Lan Yujian, Peng Qingping, Fu Bowen, Liu Huan
School of Integrated Traditional Chinese and Western Medicine, Southwest Medical University, Luzhou, Sichuan 646000, China; Department of Orthopaedics, The Affiliated Traditional Chinese Medicine Hospital, Southwest Medical University, Luzhou, Sichuan 646000, China.
Guangdong Medical Innovation Platform for Translation of 3D Printing Application, The Third Affiliated Hospital, Southern Medical University, Guangzhou, Guangdong 510630, China; Guangdong Engineering Research Center for Translation of Medical 3D Printing Application, Guangdong Provincial Key Laboratory of Digital Medicine and Biomechanics, National Key Discipline of Human Anatomy, School of Basic Medical Sciences, Southern Medical University, Guangzhou, Guangdong 510145, China; Department of Foot and Ankle Surgery, Center for Orthopedic Surgery, The Third Affiliated Hospital, Southern Medical University, Guangzhou, Guangdong 510630, China.
Toxicology. 2025 Feb;511:154029. doi: 10.1016/j.tox.2024.154029. Epub 2024 Dec 8.
The growing prevalence of environmental pollutants has raised concerns about their potential role in thyroid dysfunction and related disorders.
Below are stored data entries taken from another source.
(** The shape of a plan: a prefix of the ranked healthy candidates, then at most
    one probe. *)
Inductive extra (c : Config) (n : Z) (a : scan) (k : nat) : list PrefetchTask -> Prop :=
| extra_none : extra c n a k []
| extra_probation p :
    probation_turn c n (onProbation a) = Some p -> (Z.of_nat k < TopK c) ->
    extra c n a k [assembly c (c_key p) true ""]
| extra_escape p :
    k = 0%nat -> probe a = Some p -> extra c n a k [assembly c (c_key p) true LocalityLocal].

Lemma i64_pred_le z : 0 < z -> i64 (z - 1) <= z - 1.
Proof. intros. unfold i64. pose proof (Z.mod_le (z - 1 + 2 ^ 63) (2 ^ 64)). lia. Qed.

Lemma room_bound {A} c topK (l : list A) :
  sane c ->
  Z.of_nat (room c topK) <= Z.max 0 topK
  /\ BaseCost c * Z.of_nat (length (take (room c topK) l)) <= MaxCost c.
Proof.
  intros (_ & HM & HB & _). split; [unfold room; lia|].
  pose proof (Z.mul_div_le (MaxCost c) (BaseCost c) HB).
  assert (Z.of_nat (length (take (room c topK) l)) <= MaxCost c / BaseCost c).
  { rewrite length_take. unfold room. pose proof (Z.div_pos (MaxCost c) (BaseCost c)). lia. }
  nia.
Qed.

Lemma fixed_no_overflow c c' : fixed c' = fixed c -> no_overflow c -> no_overflow c'.
Proof. unfold fixed, no_overflow. intros H. injection H. lia. Qed.

(** What the shape says of the tasks [ts]. *)
Definition shaped (c : Config) (n : Z) (a : scan) (ts : list PrefetchTask) : Prop :=
  exists k x, ts = map (healthy_task c) (take k (go_sort cand_less (cands a))) ++ x
    /\ extra c n a (length (take k (go_sort cand_less (cands a)))) x
    /\ Z.of_nat k <= TopK c
    /\ BaseCost c * Z.of_nat (length (take k (go_sort cand_less (cands a))) + length x) <= MaxCost c.

Lemma shaped_nil c n a : sane c -> shaped c n a [].
Proof. intros (HK & HM & HB & HP). exists 0%nat, []. split; [done|]. split; [constructor|simpl; lia]. Qed.

Lemma escape_shape c n a k r :
  sane c -> Z.of_nat k <= TopK c ->
  BaseCost c * Z.of_nat (length (take k (go_sort cand_less (cands a)))) <= MaxCost c ->
  shaped c n a (escape c (probe a) (map (healthy_task c) (take k (go_sort cand_less (cands a)))) r).1.
Proof.
  intros Hs Hk Hc. unfold escape. destruct (take k _) as [|y l] eqn:El.
  - simpl. destruct (probe a) as [p|] eqn:Epr; [|by apply shaped_nil].
    destruct (_ && _); [|by apply shaped_nil]. destruct (rnd_Float64 r) as [y r']. simpl.
    destruct (_ && _) eqn:Eb; [|by apply shaped_nil]. go_bool. destruct Hs as (HK & HM & HB & HP).
    exists 0%nat, [assembly c (c_key p) true LocalityLocal]. split; [done|]. split; [by constructor|simpl; lia].
  - exists k, []. rewrite El, app_nil_r. split; [done|]. split; [constructor|]. simpl in *. lia.
Qed.

Lemma choose_shape c n a r : sane c -> no_overflow c -> shaped c n a (choose c n a r).1.
Proof.
  intros Hs Ho. destruct (id Hs) as (HK & HM & HB & HP). unfold choose.
  set (topK := match probation_turn c n (onProbation a) with Some _ => TopK c -! 1 | None => TopK c end).
  destruct (room_bound c topK (go_sort cand_less (cands a)) Hs) as [Hk Hc].
  pose proof (i64_pred_le (TopK c) HK).
  assert (Ht : topK <= TopK c) by (unfold topK; case_match; lia).
  rewrite fill_spec by done. set (chosen := take (room c topK) (go_sort cand_less (cands a))) in *.
  assert (Hesc := escape_shape c n a (room c topK) r Hs ltac:(lia) Hc). fold chosen in Hesc.
  destruct (probation_turn c n (onProbation a)) as [p|] eqn:Ep; [|exact Hesc].
  rewrite i64_id by (unfold in_i64, no_overflow in *; nia).
  destruct (Z.leb_spec (BaseCost c * Z.of_nat (length chosen) + BaseCost c) (MaxCost c)); [|exact Hesc].
  exists (room c topK), [assembly c (c_key p) true ""]. fold chosen. split; [by destruct (map _ chosen)|].
  split; [|simpl; lia]. constructor; [done|]. unfold chosen. rewrite length_take. unfold topK in *. lia.
Qed.

(** *** Properties of a shaped plan *)

Lemma probation_turn_in c n l p : probation_turn c n l = Some p -> p ∈ l.
Proof.
  unfold probation_turn. cbv zeta. destruct (_ && _ && _ && _); [|done].
  intros H%list_elem_of_lookup_2. by apply elem_of_go_sort in H.
Qed.

Lemma head_elem {A} (l : list A) x : head l = Some x -> x ∈ l.
Proof. destruct l; simpl; [done|]. intros [= ->]. by left. Qed.

Lemma elem_of_take_in {A} k (l : list A) x : x ∈ take k l -> x ∈ l.
Proof. intros H. eapply elem_of_prefix; [done|apply prefix_take]. Qed.

Section Shaped.
Context (m : MatrixPrefetcher) (total n : Z) (es : list (string * Z)) (ts : list PrefetchTask).
Hypothesis keys_distinct : NoDup (map fst es).
Hypothesis shape : shaped (cfg m) n (scan_entries m total es) ts.

Lemma shaped_task t :
  t ∈ ts ->
  Kind t = "slice-assembly"%string /\ Cost t = BaseCost (cfg m)
  /\ Key t ∈ map fst es /\ Key t ∈ readOnly m
  /\ (Probe t = false -> demoted m (Key t) = false /\ exists cnt, (Key t, cnt) ∈ es
        /\ fltb (f_of_int cnt / f_of_int total)%f64 (MinConf (cfg m)) = false).
Proof using shape.
  assert (Hlane : forall p x, (forall e, p e = true -> e.1 ∈ readOnly m) -> x ∈ lane p total es ->
    c_key x ∈ map fst es /\ c_key x ∈ readOnly m).
  { intros p x Hp (e & He & Hpe & ->)%elem_of_lane. simpl. split; [|auto]. apply list_elem_of_In, in_map. by apply list_elem_of_In. }
  destruct shape as (k & x & -> & Hx & _). rewrite scan_spec in *. simpl in *.
  rewrite elem_of_app, list_elem_of_In, in_map_iff. intros [(y & <- & Hy%list_elem_of_In)|Ht].
  - apply elem_of_take_in, elem_of_go_sort in Hy. split; [done|]. split; [done|].
    assert (Hin := Hlane (healthy m total) y). simpl. destruct Hin as [H1 H2]; [|done|].
    { intros e He. unfold healthy in He. go_bool. by apply bool_decide_eq_true in H. }
    split; [done|]. split; [done|]. intros _. apply elem_of_lane in Hy as ([k' cnt] & He & Hh & ->).
    unfold healthy in Hh. simpl in *. go_bool. split; [done|]. by exists cnt.
  - destruct Hx as [|p Hp _|p _ Hp]; [by apply not_elem_of_nil in Ht| |];
      apply list_elem_of_singleton in Ht as ->; simpl; (split; [done|split; [done|]]).
    + apply probation_turn_in in Hp. destruct (Hlane (on_probation m) p) as [? ?]; [|done|done].
      intros e He. unfold on_probation in He. go_bool. by apply bool_decide_eq_true in H.
    + apply head_elem in Hp. apply elem_of_go_sort in Hp. destruct (Hlane (too_rare m total) p) as [? ?]; [|done|done].
      intros e He. unfold too_rare in He. go_bool. by apply bool_decide_eq_true in H.
Qed.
Previous research suggests that various chemicals, including plasticizers like acetyl tributyl citrate (ATBC), may adversely affect thyroid health, yet the precise mechanisms remain poorly understood. The objective of this study was to elucidate the complex effects of acetyl tributyl citrate (ATBC) on the thyroid gland and to clarify the potential molecular mechanisms by which environmental pollutants influence the disease process. Through an exhaustive exploration of databases such as ChEMBL, STITCH, and GEO, we identified a comprehensive list of 19 potential targets closely associated with ATBC and the thyroid gland. After rigorous screening using the STRING platform and Cytoscape software, we narrowed this list to 15 candidate targets, ultimately identifying five core targets: CBX5, HADHB, TRIM33, TP53, and CUL4A, utilizing three well-established machine learning methods. In-depth Gene Ontology (GO) and Kyoto Encyclopedia of Genes and Genomes (KEGG) pathway analyses conducted in the DAVID database revealed that the primary pathways through which ATBC affects the thyroid gland involve key signaling cascades, including the FoxO signaling pathway and metabolic pathways such as fatty acid metabolism. Furthermore, molecular docking simulations using Molecular Operating Environment software confirmed strong binding interactions between ATBC and these core targets, enhancing our understanding of their interactions. Overall, our findings provide a theoretical framework for comprehending the intricate molecular mechanisms underlying ATBC's effects on thyroid damage and pave the way for the development of preventive and therapeutic strategies against thyroid disorders caused by exposure to ATBC-containing plastics or overexposure to ATBC.
环境污染物的日益普遍引发了人们对其在甲状腺功能障碍及相关疾病中潜在作用的担忧。先前的研究表明,包括柠檬酸乙酰三丁酯(ATBC)等增塑剂在内的各种化学物质可能会对甲状腺健康产生不利影响,但其确切机制仍知之甚少。本研究的目的是阐明柠檬酸乙酰三丁酯(ATBC)对甲状腺的复杂影响,并阐明环境污染物影响疾病进程的潜在分子机制。通过对ChEMBL、STITCH和GEO等数据库的详尽探索,我们确定了与ATBC和甲状腺密切相关的19个潜在靶点的综合列表。在使用STRING平台和Cytoscape软件进行严格筛选后,我们将该列表缩小至15个候选靶点,最终利用三种成熟的机器学习方法确定了五个核心靶点:CBX5、HADHB、TRIM33、TP53和CUL4A。在DAVID数据库中进行的深入基因本体(GO)和京都基因与基因组百科全书(KEGG)通路分析表明,ATBC影响甲状腺的主要途径涉及关键信号级联反应,包括FoxO信号通路以及脂肪酸代谢等代谢途径。此外,使用分子操作环境软件进行的分子对接模拟证实了ATBC与这些核心靶点之间存在强烈的结合相互作用,加深了我们对它们相互作用的理解。总体而言,我们的研究结果为理解ATBC对甲状腺损伤的复杂分子机制提供了理论框架,并为开发针对因接触含ATBC塑料或过度接触ATBC而导致的甲状腺疾病的预防和治疗策略铺平了道路。